Democrats are desperately trying to find a way to convince all of their members to set the rules for the Senate to pass two bills on elections and voting reform – the Freedom to Vote Act and the Advancement Act John Lewis’ voting rights – which they think could be all of that. stands between us and a total collapse of our system of government over the next two years.
In the Great Ideas podcast with Matt Robison, renowned electoral reform expert Alex Tausanovitch from the Center for American Progress explained what the biggest threats to American democracy are and how these bills would solve them.
Listen to the full conversation here:
This conversation has been condensed and edited.
Why is the situation so dangerous?
We only escaped a major political crisis in 2020 because a relatively small number of predominantly Republican officials protected us. For example, in Michigan, we almost did not certify the election results. Only massive public pressure saved us from total catastrophe.
Are things getting worse?
Yes. In 2020, there were multiple instances where there was intense pressure, especially on Republican officials, to change the election results. Many of them held on. They are now receiving death threats. Angry activists harass them. The Republican Party is punishing them. Trump loyalists challenge them in the primaries. They will likely be replaced by people who do not believe in protecting elections.
The other thing we are seeing are new laws aimed at electoral subversion. These are laws that allow partisan interference in the very process of counting the votes. Georgia is a good example. But there are at least 17 states that have passed such laws.
You say there are three broad categories of threats we face. Which is the first, and how would the Democrats’ bills fix it?
The number one threat is that future election results will not be certified, as we almost saw last time. Our certification process is different in each of our 50 states and in our more than 3,000 counties.
One solution is to make these processes more consistent. We need federal law that says here is the timeline for certifying the election, and that only one official should certify based solely on actual results. The John Lewis Voting Rights Act deals with this. It also prohibits officials from voluntarily refusing to certify election results.
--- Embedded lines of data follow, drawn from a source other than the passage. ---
(* ===== verification/Percpu.v ===== *)
(** * The processor: segment and gate descriptors, and the per-CPU state

    mycpu, myproc, scheduler, sched, yield and forkret of proc.c, seginit, switchuvm,
    switchkvm and kvmalloc of vm.c, tvinit and idtinit of trap.c, pushcli,
    popcli, holding and getcallerpcs of spinlock.c, with the descriptor formats
    of mmu.h.  The state has the registers of the processor that runs the code,
    so that a thread that goes on after [swtch] may find itself on another
    processor.  Processors, processes and the entries of tables are named by
    their index. *)

From S2P Require Import Prelude Param Spinlock Proc.

(** ** Bit-fields

    A structure of bit-fields is the list of its widths and values, from the
    least significant bit up; a value that is too wide is truncated. *)

Fixpoint pack (l : list (Z * Z)) : Z :=
  match l with
  | [] => 0
  | (w, v) :: l => v mod 2 ^ w + 2 ^ w * pack l
  end.

Definition bits (lo w x : Z) : Z := (x / 2 ^ lo) mod 2 ^ w.

(** ** mmu.h *)

Definition SEG_KCODE : Z := 1.
Definition SEG_KDATA : Z := 2.
Definition SEG_TSS : Z := 5.
Definition NSEGS : nat := 6.
Definition STA_X : Z := 8.
Definition STA_W : Z := 2.
Definition STA_R : Z := 2.
Definition STS_T32A : Z := 9.
Definition STS_IG32 : Z := 14.
Definition STS_TG32 : Z := 15.
Definition T_SYSCALL : nat := 64.

Record segdesc := SegDesc {
  lim_15_0 : Z; base_15_0 : Z; base_23_16 : Z; type_ : Z; s_ : Z; dpl : Z; p_ : Z;
  lim_19_16 : Z; avl : Z; rsv1 : Z; db : Z; g_ : Z; base_31_24 : Z;
}.

(** The eight bytes of a descriptor as a number. *)
Definition seg_word (d : segdesc) : Z :=
  pack [(16, lim_15_0 d); (16, base_15_0 d); (8, base_23_16 d); (4, type_ d); (1, s_ d); (2, dpl d); (1, p_ d);
        (4, lim_19_16 d); (1, avl d); (1, rsv1 d); (1, db d); (1, g_ d); (8, base_31_24 d)].

Definition SEG (type base lim dpl : Z) : segdesc :=
  SegDesc (Z.land (Z.shiftr lim 12) 0xffff) (Z.land (u32 base) 0xffff) (Z.land (Z.shiftr (u32 base) 16) 0xff) type 1 dpl 1
    (Z.shiftr (u32 lim) 28) 0 0 1 1 (Z.shiftr (u32 base) 24).
Definition SEG16 (type base lim dpl : Z) : segdesc :=
  SegDesc (Z.land lim 0xffff) (Z.land (u32 base) 0xffff) (Z.land (Z.shiftr (u32 base) 16) 0xff) type 1 dpl 1
    (Z.shiftr (u32 lim) 16) 0 0 1 0 (Z.shiftr (u32 base) 24).
Definition set_s (v : Z) (d : segdesc) : segdesc :=
  SegDesc (lim_15_0 d) (base_15_0 d) (base_23_16 d) (type_ d) v (dpl d) (p_ d) (lim_19_16 d) (avl d) (rsv1 d) (db d) (g_ d) (base_31_24 d).

Record gatedesc := GateDesc {
  off_15_0 : Z; g_cs : Z; g_args : Z; g_rsv1 : Z; g_type : Z; g_s : Z; g_dpl : Z; g_p : Z; off_31_16 : Z;
}.
Definition gate_word (g : gatedesc) : Z :=
  pack [(16, off_15_0 g); (16, g_cs g); (5, g_args g); (3, g_rsv1 g); (4, g_type g); (1, g_s g); (2, g_dpl g); (1, g_p g); (16, off_31_16 g)].
Definition SETGATE (istrap sel off d : Z) : gatedesc :=
  GateDesc (Z.land (u32 off) 0xffff) sel 0 0 (if istrap =? 0 then STS_IG32 else STS_TG32) 0 d 1 (Z.shiftr (u32 off) 16).
Lemma safe_more W W' a m : one_more W W' a → safe W m → safe W' m.
Proof.
  intros Hm [Hf Hb]. split; [|done]. intros [Hr Hu]. apply Hf. split; [done|].
  rewrite Hm in Hu by done. by apply orb_false_iff in Hu as [_ ?].
Qed.

Lemma take_safe W a m : free b W a → safe W m → take_block b W a m = W m.
Proof.
  intros Ha [Hf Hb]. apply take_other; [intros ->; done|done|apply Ha].
Qed.

Lemma take_zero W a : data V b a → take_block b W a a = replicate 512 0.
Proof. intros Ha. unfold take_block. by rewrite upd_eq. Qed.

(** File block [bn] gets the fresh block [a]. *)
Lemma grow_block W addrs W' addrs' bn a :
  file_ok W addrs → length addrs' = 13%nat → 0 <= bn < 140 → free b W a → data V b a → one_more W W' a →
  (∀ k, 0 <= k < 140 → k ≠ bn → amap W' addrs' k = amap W addrs k) →
  amap W addrs bn = 0 → amap W' addrs' bn = a → ind addrs' = ind addrs →
  (∀ k, 0 <= k < 140 → amap W addrs k ≠ 0 → W' (amap W addrs k) = W (amap W addrs k)) →
  W' a = replicate 512 0 →
  file_ok W' addrs' ∧ ∀ o, 0 <= o < 71680 → fbyte W' addrs' o = fbyte W addrs o.
Proof.
  intros Hf Hlen Hbn Hfree Ha Hmore Hk Hno Hnew Hind HW Hz.
  assert (Hnot : ∀ m, data V b m → used b W m = true → m ≠ a) by (intros m _ Hu ->; destruct Hfree; congruence).
  assert (Hu : ∀ m, data V b m → used b W m = true → used b W' m = true).
  { intros m Hm Hu. rewrite Hmore by (pose proof (data_pos V b m Hm); lia). by rewrite Hu, orb_true_r. }
  assert (Hua : used b W' a = true).
  { rewrite Hmore by apply Hfree. by rewrite bool_decide_true. }
  split; [split|].
  - done.
  - intros k Hkr Hnz. destruct (decide (k = bn)) as [->|Hne]; [by rewrite Hnew|].
    rewrite Hk in * by done. destruct (f_data _ _ Hf k Hkr Hnz) as [? ?]. auto.
  - intros k k' Hkr Hkr' Hnz E. destruct (decide (k = bn)) as [->|Hne], (decide (k' = bn)) as [->|Hne']; [done|..].
    + rewrite Hnew, Hk in E by done. rewrite Hnew in Hnz.
      destruct (f_data _ _ Hf k' Hkr' ltac:(congruence)) as [Hd Hu']. by destruct (Hnot _ Hd Hu').
    + rewrite Hnew, Hk in E by done. rewrite Hk in Hnz by done.
      destruct (f_data _ _ Hf k Hkr Hnz) as [Hd Hu']. by destruct (Hnot _ Hd Hu').
    + rewrite !Hk in E by done. rewrite Hk in Hnz by done. by apply (f_inj _ _ Hf).
  - rewrite Hind. intros Hnz. destruct (f_ind _ _ Hf Hnz). auto.
  - rewrite Hind. intros k Hkr Hnz. destruct (decide (k = bn)) as [->|Hne].
    + rewrite Hnew. destruct (f_ind _ _ Hf Hnz) as [Hd Hu']. intros E. by apply (Hnot _ Hd Hu').
    + rewrite Hk by done. by apply (f_ind_ne _ _ Hf).
  - intros o Ho. unfold fbyte. assert (Hkr : 0 <= o / 512 < 140) by dlia.
    destruct (decide (o / 512 = bn)) as [E|Hne].
    + rewrite E, Hno, Hnew. cbn. destruct (a =? 0); [done|]. rewrite Hz. unfold byte_at.
      destruct (replicate 512 0 !! Z.to_nat (o mod 512)) eqn:Er; [|done]. by apply lookup_replicate in Er as [-> _].
    + rewrite Hk by done. destruct (amap W addrs (o / 512) =? 0) eqn:E0; [done|]. rewrite HW; [done..|]. lia.
Qed.

(** The indirect block is allocated. *)
Lemma grow_ind W addrs a :
  file_ok W addrs → ind addrs = 0 → free b W a → data V b a →
  one_more W (take_block b W a) a →
  let W' := take_block b W a in
  let addrs' := <[12%nat := a]> addrs in
  file_ok W' addrs' ∧ (∀ o, 0 <= o < 71680 → fbyte W' addrs' o = fbyte W addrs o) ∧
  (∀ k, 0 <= k < 140 → amap W' addrs' k = amap W addrs k).
Proof.
  intros Hf Hno Hfree Ha Hmore W' addrs'. pose proof (f_len _ _ Hf) as Hlen.
  assert (Hi : ind addrs' = a).
  { unfold ind, addrs'. rewrite byte_at_insert by lia. by rewrite decide_True. }
  assert (Hz : ∀ k, (k <= 127)%nat → get_le (4 * k) 4 (replicate 512 0) = 0).
  { intros k Hk. unfold get_le, slice. rewrite drop_replicate, take_replicate. 
    rewrite Nat.min_l by lia. reflexivity. }
  assert (Hk : ∀ k, 0 <= k < 140 → amap W' addrs' k = amap W addrs k).
  { intros k Hk. unfold amap. rewrite Hi, Hno. destruct (k <? 12) eqn:E.
    - unfold addrs'. rewrite byte_at_insert by lia. rewrite decide_False by lia. done.
    - cbn [Z.eqb]. destruct (a =? 0) eqn:Ea; [done|]. unfold W'. rewrite take_zero by done. apply Hz. lia. }
  assert (Hnot : ∀ m, data V b m → used b W m = true → m ≠ a) by (intros m _ Hu ->; destruct Hfree; congruence).
  assert (Hu : ∀ m, data V b m → used b W m = true → used b W' m = true).
  { intros m Hm Hu. unfold W'. rewrite Hmore by (pose proof (data_pos V b m Hm); lia). by rewrite Hu, orb_true_r. }
  split_and!; [split| |done].
  - unfold addrs'. by rewrite length_insert.
  - intros k Hkr Hnz. rewrite Hk in * by done. destruct (f_data _ _ Hf k Hkr Hnz). auto.
  - intros k k' Hkr Hkr' Hnz E. rewrite !Hk in * by done. by apply (f_inj _ _ Hf).
  - rewrite Hi. intros _. split; [done|]. unfold W'. rewrite Hmore by apply Hfree. by rewrite bool_decide_true.
  - intros k Hkr. rewrite Hi, Hk by done. intros Hnz E. assert (Hka : amap W addrs k ≠ 0) by congruence.
    destruct (f_data _ _ Hf k Hkr Hka) as [Hd Hu']. by destruct (Hnot _ Hd Hu').
  - intros o Ho. unfold fbyte. rewrite Hk by dlia. destruct (amap W addrs (o / 512) =? 0) eqn:E; [done|].
    destruct (f_data _ _ Hf (o / 512) ltac:(dlia) ltac:(lia)) as [Hd Hu'].
    unfold W'. rewrite take_safe; [done|done|]. by apply safe_used.
Qed.

(** ** [bmap] *)

(** [T] with the indirect block, when there is one. *)
Definition with_ind addrs T : list Z := if ind addrs =? 0 then T else ind addrs :: T.

(** What an operation on a file needs: [k] free blocks, and logged blocks
    that are the indirect block or among [T]. *)
Record ready W addrs L T (k : nat) : Prop := {
  r_file : file_ok W addrs;
  r_bitmap : bitmap_ok V b W;
  r_fits : fits L (with_ind addrs T);
  r_T : has_bitmap b T;
  r_free : has_free W k;
}.

(** The same file with more blocks mapped: contents, mapped blocks and
    everything that is not the bitmap, free or the indirect block are kept. *)
Record extends W addrs W' addrs' : Prop := {
  ex_bytes o : 0 <= o < 71680 → fbyte W' addrs' o = fbyte W addrs o;
  ex_keep k : 0 <= k < 140 → amap W addrs k ≠ 0 → amap W' addrs' k = amap W addrs k;
  ex_ind : ind addrs ≠ 0 → ind addrs' = ind addrs;
  ex_frame m : safe W m → ind addrs' = 0 ∨ m ≠ ind addrs' → W' m = W m;
  ex_safe m : safe W m → safe W' m;
}.

Lemma extends_refl W addrs : extends W addrs W addrs.
Proof. by split. Qed.

Lemma extends_trans W addrs W1 addrs1 W2 addrs2 :
  extends W addrs W1 addrs1 → extends W1 addrs1 W2 addrs2 → extends W addrs W2 addrs2.
Proof.
  intros [B1 K1 I1 F1 S1] [B2 K2 I2 F2 S2]. split.
  - intros o Ho. by rewrite B2, B1.
  - intros k Hk Hnz. rewrite K2; [by apply K1|done|]. by rewrite K1.
  - intros Hnz. rewrite I2; [by apply I1|]. by rewrite I1.
  - intros m Hm Hne. rewrite F2; [|by apply S1|done]. apply F1; [done|].
    destruct (decide (ind addrs1 = 0)) as [|Hi]; [by left|]. right. rewrite <- I2 by done.
    destruct Hne as [E|]; [|done]. rewrite I2 in E; done.
  - auto.
Qed.

Lemma with_ind_length addrs T : (length (with_ind addrs T) <= Datatypes.S (length T))%nat.
Proof. clear. unfold with_ind. destruct (_ =? _); cbn [length]; lia. Qed.

Lemma elem_with_ind addrs T n : n ∈ with_ind addrs T ↔ n ∈ T ∨ (ind addrs ≠ 0 ∧ n = ind addrs).
Proof.
  clear.
  unfold with_ind. destruct (ind addrs =? 0) eqn:E.
  - split; [by left|]. intros [|[? _]]; [done|lia].
  - rewrite elem_of_cons. split; intros [|]; auto; [right; split; [lia|done]|tauto].
Qed.

Lemma with_ind_bitmap addrs T : has_bitmap b T → has_bitmap b (with_ind addrs T).
Proof. intros HT k Hk. apply elem_with_ind. left. by apply HT. Qed.

Lemma fits_weaken L T T' : fits L T → (∀ n, n ∈ T → n ∈ T') → fits L T'.
Proof. intros [Hnd Hin] HT. split; [done|]. auto. Qed.

Lemma take_more W Hd L ic s a :
  st V lim W Hd L b ic s → (∀ k, 0 <= k < sb_size b → Hd !! BBLOCK k b = None) → data V b a →
  one_more W (take_block b W a) a.
Proof.
  intros Hs Hap Ha m Hm. eapply used_take; try done. by eapply bitmap_len.
Qed.

(** [balloc] inside a file operation that holds at most the indirect block. *)
Lemma alloc_spec W addrs Hd L T ic s k (Q : Z → fsst S → Prop) :
  st V lim W Hd L b ic s → ready W addrs L T (Datatypes.S k) → (length T + 2 < lim)%nat →
  (Hd = ∅ ∨ ∃ h, ind addrs ≠ 0 ∧ Hd = {[ind addrs := h]}) →
  (∀ a s' L', free b W a → data V b a → one_more W (take_block b W a) a →
     st V lim (take_block b W a) Hd L' b ic s' → fits L' (with_ind addrs T ++ [a]) → Q a s') →
  wp (balloc 1) Q s.
Proof.
  intros Hs Hr Hlim HHd HQ. destruct (has_free_one W k (r_free _ _ _ _ _ Hr)) as [n0 Hn0].
  pose proof (with_ind_length addrs T) as Hwl.
  assert (Hap : apart b W Hd).
  { destruct HHd as [->|(h & Hnz & ->)]; [split; intros; apply lookup_empty|].
    destruct (f_ind _ _ (r_file _ _ _ _ _ Hr) Hnz) as [Hd' Hu]. split.
    - intros j Hj. apply lookup_singleton_ne. by apply Hd'.
    - intros n [_ Hn]. apply lookup_singleton_ne. congruence. }
  eapply (balloc_spec V lim b V_u32 lim_buf Hlay W Hd L (with_ind addrs T) ic s n0);
    [exact Hs|apply Hr|exact Hap| |apply Hr|apply with_ind_bitmap, Hr|lia|exact Hn0|].
  { destruct HHd as [->|(h & _ & ->)]; [rewrite map_size_empty; lia|rewrite map_size_singleton; lia]. }
  intros a s' L' Hf Hs' Hfit. pose proof (r_bitmap _ _ _ _ _ Hr a Hf) as Ha.
  apply (HQ a s' L'); [done|done| |done|done].
  apply (take_more W Hd L ic s); [done|apply Hap|done].
Qed.

Lemma set_i_addrs_same i : set_i_addrs (i_addrs i) i = i.
Proof. by destruct i. Qed.

(** A direct block is allocated. *)
Lemma direct_grow W addrs L' T bn a k :
  ready W addrs L' T (Datatypes.S k) → 0 <= bn < 12 → amap W addrs bn = 0 → free b W a → data V b a →
  one_more W (take_block b W a) a →
  let W' := take_block b W a in
  let addrs' := <[Z.to_nat bn := a]> addrs in
  file_ok W' addrs' ∧ extends W addrs W' addrs' ∧ amap W' addrs' bn = a.
Proof.
  intros Hr Hbn Hno Hf Ha Hmore W' addrs'. pose proof (r_file _ _ _ _ _ Hr) as Hfile.
  pose proof (f_len _ _ Hfile) as Hlen.
  assert (Hind : ind addrs' = ind addrs).
  { unfold ind, addrs'. rewrite byte_at_insert by lia. by rewrite decide_False by lia. }
  assert (HWi : ind addrs ≠ 0 → W' (ind addrs) = W (ind addrs)).
  { intros Hnz. destruct (f_ind _ _ Hfile Hnz). unfold W'. rewrite take_safe; [done|done|by apply safe_used]. }
  assert (Hoth : ∀ j, 0 <= j < 140 → j ≠ bn → amap W' addrs' j = amap W addrs j).
  { intros j Hj Hne. unfold amap. rewrite Hind. destruct (j <? 12) eqn:E.
    - unfold addrs'. rewrite byte_at_insert by lia. by rewrite decide_False by lia.
    - destruct (ind addrs =? 0) eqn:Ei; [done|]. rewrite HWi by lia. done. }
  assert (Hat : amap W' addrs' bn = a).
  { unfold amap. rewrite (proj2 (Z.ltb_lt bn 12)) by lia. unfold addrs'. rewrite byte_at_insert by lia.
    by rewrite decide_True. }
  destruct (grow_block W addrs W' addrs' bn a) as [Hf' Hb'];
    [done|unfold addrs'; by rewrite length_insert|lia|done..| |by apply take_zero|].
  { intros j Hj Hnz. destruct (f_data _ _ Hfile j Hj Hnz). unfold W'. rewrite take_safe; [done|done|by apply safe_used]. }
  split_and!; [done| |done]. split; [done| |done| |].
  - intros j Hj Hnz. apply Hoth; [done|]. intros ->. done.
  - intros m Hm _. unfold W'. by apply take_safe.
  - intros m Hm. by eapply safe_more.
Qed.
What about threat number two?
It is becoming increasingly difficult to perform electoral administration functions. There is so much pressure on these officials. They resign or retire. We’re going to see a lot more conspiracy theorists running our elections.
One of the essential things the Freedom to Vote Act does is ensure that these officials cannot tamper with election results. For example, in Georgia, there is a new law that allows state officials to replace local election officials and build supporters. The free vote law would prohibit replacing local election officials unless there are good reasons. It also prevents harassment and intimidation of election workers and election officials.
What is this third threat? And what would you do about it?
The third threat is that Congress could overturn the results of the Electoral College. And the reason we know this is a threat is that in 2020 a majority of Republicans in Congress voted not to certify the election results.
We have a very old law called the Electoral Count Act which governs how Congress is supposed to review and accept Electoral College results. So we need to update this law, make sure we don’t deal with frivolous objections or wacky legal theories like the legal memo that Trump’s lawyer handed to Vice President Mike Pence, saying he could just ignore voters and cancel elections.
Longer term, what should we do to try to protect American democracy if we can overcome the current threats?
The difficult thing we need to tackle is that a majority of Republicans in the public currently believe in the big lie. About 70% of Republicans say in the polls that Joe Biden is not the legitimate president.
We must have confidence in our elections. Some places have used things like rank voting, which eliminates primaries which tend to favor the more extreme candidates. We could also try to set up multi-candidate districts.
How hopeful are you that the system will hold up?
I think we have to be vigilant. But I think we must also keep hope. It is truly an opportunity for this generation to do our part for democracy. We cannot take it for granted. There is a chance to ensure that democracy endures for future generations.